__Provided records__.

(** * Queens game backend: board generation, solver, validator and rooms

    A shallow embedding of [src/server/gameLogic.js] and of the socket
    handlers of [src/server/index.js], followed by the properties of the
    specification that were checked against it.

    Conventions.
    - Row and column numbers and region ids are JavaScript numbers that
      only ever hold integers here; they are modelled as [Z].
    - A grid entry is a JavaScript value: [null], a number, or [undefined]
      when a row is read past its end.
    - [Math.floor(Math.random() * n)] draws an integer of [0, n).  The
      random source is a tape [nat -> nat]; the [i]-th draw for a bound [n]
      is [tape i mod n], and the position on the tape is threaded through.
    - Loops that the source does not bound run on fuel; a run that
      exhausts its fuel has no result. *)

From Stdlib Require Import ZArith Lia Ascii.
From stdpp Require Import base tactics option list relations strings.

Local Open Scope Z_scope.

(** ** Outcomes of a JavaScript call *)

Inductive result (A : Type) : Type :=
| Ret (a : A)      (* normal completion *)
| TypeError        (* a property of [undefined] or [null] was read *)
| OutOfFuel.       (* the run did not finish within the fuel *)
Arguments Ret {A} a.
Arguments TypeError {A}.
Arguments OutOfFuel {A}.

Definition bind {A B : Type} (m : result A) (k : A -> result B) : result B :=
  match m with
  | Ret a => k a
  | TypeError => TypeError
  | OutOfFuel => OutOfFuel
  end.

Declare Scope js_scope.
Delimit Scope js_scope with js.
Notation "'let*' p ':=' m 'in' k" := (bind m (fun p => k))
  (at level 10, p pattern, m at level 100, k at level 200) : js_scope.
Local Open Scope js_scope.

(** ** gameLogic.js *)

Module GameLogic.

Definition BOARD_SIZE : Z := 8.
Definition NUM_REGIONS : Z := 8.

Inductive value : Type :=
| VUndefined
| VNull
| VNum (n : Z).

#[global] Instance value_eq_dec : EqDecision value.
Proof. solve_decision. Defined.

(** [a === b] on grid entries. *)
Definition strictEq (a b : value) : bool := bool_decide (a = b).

__Task objective__. State the count of lines in the material above that include "Open", with no other words.

__Solution to this problem__. 2